Page:Paris, Paulin - Romans de la Table Ronde, tome 1.djvu/169

Cette page a été validée par deux contributeurs.
163
AU SAINT-GRAAL.

« Le lendemain, » reprend ici l’ermite, « je fis ce qui m’était commandé. Je sortis de mon habitacle en faisant le signe de la croix sur la porte et sur moi. Je passai le Perron, arrivai au Val des morts, que je reconnus aisément pour y avoir autrefois vu combattre les deux meilleurs chevaliers du monde.

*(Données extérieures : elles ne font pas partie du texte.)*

(* ===== verification/LimitReq.v ===== *)
(** * [src/server/limit_req.rs]: the request rate limiter

    [step] is the leaky bucket; [bump_word] is what one request does to a
    bucket's packed state word; the table around it is a transition system in
    the manner of [LimitConn], one atomic operation a step. *)
From S2P Require Import Prelude.

Open Scope oxi_scope.
Open Scope Z_scope.

(** ** The code *)

Definition SCALE : Z := 1000.

Inductive Decision := Pass | Delay (ms : Z) | Reject.

#[export] Instance Decision_eq_dec : EqDecision Decision.
Proof. solve_decision. Defined.

Definition i128_max : Z := 2 ^ 127 - 1.

(** The pure leaky-bucket step. *)
Definition step (prev_excess elapsed_ms rate burst : Z) (nodelay : bool) (delay_after : Z) :
    Z * Decision :=
  let drained := Z.min (rate * elapsed_ms) i128_max / SCALE in
  let excess := wrap 64 (Z.max (prev_excess - drained + SCALE) 0) in
  if decide (burst < excess) then (prev_excess, Reject)
  else if decide (excess = 0 ∨ nodelay = true ∨ excess ≤ delay_after) then (excess, Pass)
  else
    let delay := Z.min ((excess ∸ delay_after) * SCALE) u64_max / Z.max rate 1 in
    (excess, Delay delay).

Definition PROBE : nat := 16.
Definition EXCESS_BITS : Z := 24.
Definition EXCESS_MASK : Z := Z.shiftl 1 EXCESS_BITS - 1.
Definition MS_MASK : Z := Z.shiftl 1 39 - 1.
Definition PRESENT : Z := Z.shiftl 1 63.

Definition pack (last_ms excess : Z) : Z :=
  Z.lor (Z.lor PRESENT (wrap 64 (Z.shiftl (Z.land last_ms MS_MASK) EXCESS_BITS)))
    (Z.min excess EXCESS_MASK).

Definition unpack (w : Z) : Z * Z :=
  (Z.land (Z.shiftr w EXCESS_BITS) MS_MASK, Z.land w EXCESS_MASK).

(** The parameters of a check: the zone's rate, the location's settings and
    the request's arrival. *)
Record request := mkRequest {
  hash : Z;
  now_ms : Z;
  rate : Z;
  burst : Z;
  nodelay : bool;
  delay_after : Z
}.

Definition FRESH : Z := u64_max / SCALE.

(** [step] as the bucket word [cur] asks for it: a word of zero is an empty
    bucket. *)
Definition bump_step (r : request) (cur : Z) : Z * Decision :=
  let '(prev_excess, elapsed) :=
    if decide (cur = 0) then (0, FRESH)
    else let '(last, excess) := unpack cur in (excess, (now_ms r ∸ last)) in
  step prev_excess elapsed (rate r) (burst r) (nodelay r) (delay_after r).

(** The word a request leaves in its bucket, and its answer; a rejected
    request leaves the bucket alone. *)
Definition bump_word (r : request) (cur : Z) : Z * Decision :=
  let '(excess, decision) := bump_step r cur in
  if decide (decision = Reject) then (cur, decision) else (pack (now_ms r) excess, decision).

(** What a request evicted from its slot is answered. *)
Definition evicted (r : request) : Decision :=
  snd (step 0 FRESH (rate r) (burst r) (nodelay r) (delay_after r)).

(** FNV-1a over the seed and the key; zero marks an empty slot. *)
Definition hash_key (seed : Z) (key : bytes) : Z :=
  let h := foldl (λ h b, wrap 64 (Z.lxor h (u8 b) * 0x100000001b3))
             (Z.lxor 0xcbf29ce484222325 seed) key in
  if decide (h = 0) then 1 else h.

(** Where a request stands, between two atomic operations: in [check]'s
    probe, claiming an empty slot, clearing a claimed or evicted slot's
    state, or in [bump]. *)
Inductive pc :=
  | Probe (p : nat) (stalest : option (nat * Z))
  | ProbeState (p i : nat) (stalest : option (nat * Z))
  | Claim (p : nat) (stalest : option (nat * Z))
  | Evict (i : nat)
  | Clear (i : nat)
  | BumpHash (i : nat)
  | BumpLoad (i : nat)
  | BumpCas (i : nat) (cur : Z)
  | Done (d : Decision)
  | Panicked.

#[export] Instance pc_eq_dec : EqDecision pc.
Proof. solve_decision. Defined.

Record thread := mkThread { t_req : request; t_pc : pc }.

(** The zone's memory: a hash and a state a slot. *)
Record memory := mkMemory { hashes : list Z; states : list Z }.

Definition slot_index (m : memory) (h : Z) (p : nat) : nat :=
  let mask := Z.of_nat (length (hashes m)) - 1 in
  Z.to_nat (Z.land (wrap 64 (h + Z.of_nat p)) mask).

(** The end of a turn of the probe loop; after the last one, the [expect] on
    the stalest slot seen. *)
Definition next_probe (p : nat) (stalest : option (nat * Z)) : pc :=
  if decide (S p < PROBE)%nat then Probe (S p) stalest
  else match stalest with Some (i, _) => Evict i | None => Panicked end.

Definition thread_step (m : memory) (t : thread) : pc * memory :=
  let r := t_req t in
  match t_pc t with
  | Probe p stalest =>
      let i := slot_index m (hash r) p in
      let eh := nth i (hashes m) 0 in
      if decide (eh = hash r) then (BumpHash i, m)
      else if decide (eh = 0) then (Claim p stalest, m)
      else (ProbeState p i stalest, m)
  | Claim p stalest =>
      let i := slot_index m (hash r) p in
      let eh := nth i (hashes m) 0 in
      if decide (eh = 0) then (Clear i, mkMemory (<[i := hash r]> (hashes m)) (states m))
      else if decide (eh = hash r) then (BumpHash i, m)
      else (next_probe p stalest, m)
  | ProbeState p i stalest =>
      let '(last, _) := unpack (nth i (states m) 0) in
      let stalest :=
        match stalest with
        | Some (_, l) => if decide (last < l) then Some (i, last) else stalest
        | None => Some (i, last)
        end in
      (next_probe p stalest, m)
  | Evict i => (Clear i, mkMemory (<[i := hash r]> (hashes m)) (states m))
  | Clear i => (BumpHash i, mkMemory (hashes m) (<[i := 0]> (states m)))
  | BumpHash i =>
      if decide (nth i (hashes m) 0 ≠ hash r) then (Done (evicted r), m) else (BumpLoad i, m)
  | BumpLoad i =>
      let cur := nth i (states m) 0 in
      let '(_, decision) := bump_step r cur in
      if decide (decision = Reject) then (Done Reject, m) else (BumpCas i cur, m)
  | BumpCas i cur =>
      if decide (nth i (states m) 0 = cur) then
        let '(next, decision) := bump_word r cur in
        (Done decision, mkMemory (hashes m) (<[i := next]> (states m)))
      else (BumpHash i, m)
  | Done d => (Done d, m)
  | Panicked => (Panicked, m)
  end.

(** [Zone::tracked] *)
Definition tracked (m : memory) : nat := length (filter (λ h, h ≠ 0) (hashes m)).

(** ** Packing *)

Lemma pack_fields last excess :
  0 ≤ last < 2 ^ 39 → 0 ≤ excess →
  pack last excess ≠ 0 ∧ unpack (pack last excess) = (last, Z.min excess EXCESS_MASK).
Proof.
  intros Hl He. unfold unpack, pack, wrap.
  change EXCESS_MASK with (2 ^ 24 - 1). change MS_MASK with (2 ^ 39 - 1).
  change PRESENT with (2 ^ 63). change EXCESS_BITS with 24.
  rewrite !land_mask, (Z.mod_small last) by lia. set (e := Z.min excess (2 ^ 24 - 1)).
  assert (0 ≤ e < 2 ^ 24) by (unfold e; lia).
  rewrite Z.shiftl_mul_pow2, Z.mod_small by lia.
  replace (Z.lor (2 ^ 63) (last * 2 ^ 24)) with ((2 ^ 39 + last) * 2 ^ 24).
  2: { replace (2 ^ 63) with (1 * 2 ^ 63) by lia. rewrite lor_disjoint by lia. lia. }
  rewrite lor_disjoint by lia. split; [lia |]. f_equal.
  - rewrite Z.shiftr_div_pow2, Z.div_add_l, Z.div_small by lia.
    replace (2 ^ 39 + last + 0) with (last + 1 * 2 ^ 39) by lia.
    rewrite Z.mod_add, Z.mod_small by lia. done.
  - rewrite (Z.add_comm _ e), Z.mod_add, Z.mod_small by lia. done.
Qed.

(** ** The rate a bucket admits *)

(** Requests admitted one after another against one bucket word. *)
Inductive admitted : Z → list request → Z → Prop :=
  | admitted_nil w : admitted w [] w
  | admitted_snoc w l w' r w'' d :
      admitted w l w' → bump_word r w' = (w'', d) → d ≠ Reject → admitted w (l ++ [r]) w''.

(** The requests share a zone and a location, and their times fit the packed
    word. *)
Definition same_limits (rt b : Z) (l : list request) : Prop :=
  Forall (λ r, rate r = rt ∧ burst r = b ∧ 0 ≤ now_ms r < 2 ^ 39) l.

Lemma step_excess prev el rt b nd da excess d :
  0 ≤ prev < 2 ^ 32 → 0 ≤ rt < 2 ^ 64 → 0 ≤ el < 2 ^ 55 → b < 2 ^ 32 →
  step prev el rt b nd da = (excess, d) → d ≠ Reject →
  0 ≤ excess ≤ b ∧ prev - rt * el / 1000 + 1000 ≤ excess.
Proof.
  intros Hp Hr He Hb. unfold step, wrap, i128_max, SCALE.
  assert (0 ≤ rt * el < 2 ^ 119) by nia.
  rewrite Z.min_l by lia. assert (0 ≤ rt * el / 1000) by (apply Z.div_pos; lia).
  rewrite Z.mod_small by lia.
  repeat case_decide; intros [= <- <-]; try done; lia.
Qed.

(** The excess a bucket word stands for, and the time it was written. *)
Definition excess_of (w : Z) : Z := if decide (w = 0) then 0 else snd (unpack w).
Definition last_of (w : Z) : Z := fst (unpack w).

Lemma bump_word_spec r w w' d :
  bump_word r w = (w', d) → d ≠ Reject → 0 ≤ rate r < 2 ^ 64 → burst r ≤ EXCESS_MASK →
  0 ≤ now_ms r < 2 ^ 39 → (w = 0 ∨ 0 ≤ last_of w ∧ 0 ≤ excess_of w ≤ EXCESS_MASK) →
  w' ≠ 0 ∧ last_of w' = now_ms r ∧ 0 ≤ excess_of w' ≤ burst r ∧
  (w ≠ 0 → excess_of w - rate r * (now_ms r ∸ last_of w) / 1000 + 1000 ≤ excess_of w').
Proof.
  intros Hb Hd Hrt Hburst Hnow Hw. change EXCESS_MASK with (2 ^ 24 - 1) in *.
  unfold bump_word, bump_step in Hb.
  assert (∀ prev el excess dd, step prev el (rate r) (burst r) (nodelay r) (delay_after r) = (excess, dd) →
    (let '(e, x) := (excess, dd) in
      if decide (x = Reject) then (w, x) else (pack (now_ms r) e, x)) = (w', d) →
    0 ≤ prev < 2 ^ 32 → 0 ≤ el < 2 ^ 55 →
    w' ≠ 0 ∧ last_of w' = now_ms r ∧ 0 ≤ excess_of w' ≤ burst r ∧
    prev - rate r * el / 1000 + 1000 ≤ excess_of w') as Hgen.
  { intros prev el excess dd Hs Heq Hp Hel. case_decide; [naive_solver |]. injection Heq as <- <-.
    apply step_excess in Hs as [He1 He2]; [|lia|lia|lia|lia|done].
    destruct (pack_fields (now_ms r) excess) as [Hne Hun]; [done | lia |].
    unfold last_of, excess_of. rewrite Hun, decide_False by done. cbn [fst snd].
    change EXCESS_MASK with (2 ^ 24 - 1). split_and!; try done; lia. }
  destruct (decide (w = 0)) as [Hz|Hz].
  - destruct (step 0 FRESH _ _ _ _) as [e dd] eqn:Hs.
    destruct (Hgen _ _ _ _ Hs Hb) as (? & ? & ? & _); [lia | change FRESH with 18446744073709551; lia |].
    split_and!; done || lia.
  - destruct Hw as [|[Hl He]]; [done |].
    assert (excess_of w = snd (unpack w)) as Hex by (unfold excess_of; by rewrite decide_False).
    rewrite Hex in *. unfold last_of in Hl |- * at 2.
    destruct (unpack w) as [last excess]. cbn [fst snd] in *.
    destruct (step excess _ _ _ _ _) as [e dd] eqn:Hs.
    destruct (Hgen _ _ _ _ Hs Hb) as (? & ? & ? & ?); [lia | unfold saturating_sub; lia |].
    split_and!; done || lia.
Qed.

Fixpoint in_order (t : Z) (l : list request) : Prop :=
  match l with
  | [] => True
  | r :: l => t ≤ now_ms r ∧ in_order (now_ms r) l
  end.

Definition last_time (t : Z) (l : list request) : Z := default t (now_ms <$> last l).

(** How far the requests' clock moves forward, each step back left out: it is
    what the bucket takes for the time they need. *)
Fixpoint forward (t : Z) (l : list request) : Z :=
  match l with
  | [] => 0
  | r :: l => Z.max 0 (now_ms r - t) + forward (now_ms r) l
  end.

Lemma last_time_cons t r l : last_time t (r :: l) = last_time (now_ms r) l.
Proof. unfold last_time. rewrite last_cons. by destruct (last l). Qed.

Lemma forward_snoc t l r : forward t (l ++ [r]) = forward t l + Z.max 0 (now_ms r - last_time t l).
Proof.
  revert t. induction l as [|x l IH]; intros t; [cbn; lia |].
  cbn [app forward]. rewrite IH, last_time_cons. lia.
Qed.

Lemma forward_in_order t l : in_order t l → forward t l = last_time t l - t.
Proof.
  revert t. induction l as [|x l IH]; intros t; [cbn; lia |].
  intros [Hx Hl]. cbn [forward]. rewrite IH, last_time_cons by done. lia.
Qed.

Lemma last_time_in_range rt b t l : same_limits rt b l → 0 ≤ t → 0 ≤ last_time t l.
Proof.
  unfold last_time, same_limits. intros Hl Ht. destruct (last l) as [r|] eqn:E; [|done].
  apply last_Some in E as [l' ->]. apply Forall_app in Hl as [_ Hl].
  apply Forall_cons in Hl as [(_ & _ & ?) _]. cbn. lia.
Qed.

(** The heart of the bound: admitting [n] requests costs [n] times 1000 of
    excess, paid by the drain over the time they take and by the burst. *)
Lemma admitted_bound rt b w l w' t :
  admitted w l w' → same_limits rt b l →
  0 ≤ rt < 2 ^ 64 → b ≤ EXCESS_MASK →
  w ≠ 0 → last_of w = t → 0 ≤ t → 0 ≤ excess_of w ≤ EXCESS_MASK →
  w' ≠ 0 ∧ last_of w' = last_time t l ∧ 0 ≤ excess_of w' ≤ EXCESS_MASK ∧
  (l ≠ [] → excess_of w' ≤ b) ∧
  1000 * (1000 * Z.of_nat (length l)) + 1000 * excess_of w ≤
    1000 * excess_of w' + rt * forward t l.
Proof.
  intros Ha Hs Hrt Hb Hw Ht Htpos He.
  induction Ha as [w|w l w1 r w2 d Ha IH Hbw Hd].
  - unfold last_time. cbn. split_and!; try done; lia.
  - apply Forall_app in Hs as [Hs Hr]. apply Forall_cons in Hr as [(Hr1 & Hr2 & Hr3) _].
    destruct IH as (Hne & Hlast & He1 & _ & Hsum); [done..|].
    pose proof (last_time_in_range rt b t l Hs Htpos).
    destruct (bump_word_spec r w1 w2 d Hbw Hd) as (Hne2 & Hl2 & He2 & Hstep);
      [lia | lia | done | right; lia |].
    specialize (Hstep Hne). rewrite Hlast, Hr1 in Hstep. unfold saturating_sub in Hstep.
    assert (last_time t (l ++ [r]) = now_ms r) as -> by (unfold last_time; by rewrite last_snoc).
    rewrite forward_snoc, length_app. cbn [length].
    pose proof (Z.mul_div_le (rt * Z.max 0 (now_ms r - last_time t l)) 1000 ltac:(lia)).
    split_and!; try done; try lia.
Qed.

Je marchai pendant une lieue galloise[1] et j’arrivai au carrefour : devant moi, sur le bord d’une fontaine, s’élevait une croix, et sous la croix gisait la bête dont l’ange m’avait parlé. En me voyant, elle se leva ; plus je la regardais, moins je reconnaissais sa nature. Elle avait la tête et le cou d’une brebis, de la blancheur de la neige tombée. Ses pieds, ses jambes, étaient d’un chien noir, sa croupe et son corps d’un renard, son poil et sa queue d’un lion. Dès qu’elle me vit faire le signe de la croix, elle se leva, gagna le carrefour et prit à droite la première voie. Je la suivis d’aussi près que mon âge et ma faiblesse le permettaient : à l’heure de Vêpres, elle quitta le grand chemin frayé pour aborder une longue coudrière, dans laquelle elle marcha jusqu’à la chute du jour. Alors nous nous enfonçâmes dans une vallée profonde ombragée d’une épaisse forêt. Nous arrivâmes ainsi de-

  1. « Une lieuve galesche. » Je crois que ces lieues sont les milles, dont les Anglais ont le bon sens de préférer le nom traditionnel à celui de double kilomètre.